REQUIRED ACTION
Repeat the lines below exactly as written, please, from the line with "(xs : list JVal)" to the line with "(** [v[key]] for", both lines included, and no others.

(Dataset entries)

+++

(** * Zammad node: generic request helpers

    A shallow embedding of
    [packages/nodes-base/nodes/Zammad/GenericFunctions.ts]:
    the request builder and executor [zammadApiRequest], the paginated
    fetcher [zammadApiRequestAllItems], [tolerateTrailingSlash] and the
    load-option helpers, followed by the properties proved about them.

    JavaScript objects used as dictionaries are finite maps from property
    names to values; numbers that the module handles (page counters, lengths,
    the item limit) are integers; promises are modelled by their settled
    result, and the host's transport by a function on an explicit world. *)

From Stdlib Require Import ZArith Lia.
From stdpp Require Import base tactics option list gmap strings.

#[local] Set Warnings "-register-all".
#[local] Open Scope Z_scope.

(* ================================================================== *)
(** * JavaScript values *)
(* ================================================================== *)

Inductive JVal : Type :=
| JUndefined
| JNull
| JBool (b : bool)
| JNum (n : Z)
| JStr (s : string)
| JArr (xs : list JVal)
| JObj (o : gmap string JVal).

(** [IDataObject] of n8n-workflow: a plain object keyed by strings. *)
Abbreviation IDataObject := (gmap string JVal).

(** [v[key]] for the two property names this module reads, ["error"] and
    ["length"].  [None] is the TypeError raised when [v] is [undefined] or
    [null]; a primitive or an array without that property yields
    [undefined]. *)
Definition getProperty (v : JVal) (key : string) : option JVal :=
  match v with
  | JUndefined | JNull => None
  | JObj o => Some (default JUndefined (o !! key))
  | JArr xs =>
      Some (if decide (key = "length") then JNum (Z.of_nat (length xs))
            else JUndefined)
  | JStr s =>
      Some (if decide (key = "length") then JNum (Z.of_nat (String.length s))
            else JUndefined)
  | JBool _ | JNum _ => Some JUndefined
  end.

+++

SOLVED EXERCISE
| JArr (xs : list JVal)
| JObj (o : gmap string JVal).

(** [IDataObject] of n8n-workflow: a plain object keyed by strings. *)
Abbreviation IDataObject := (gmap string JVal).

(** [v[key]] for the two property names this module reads, ["error"] and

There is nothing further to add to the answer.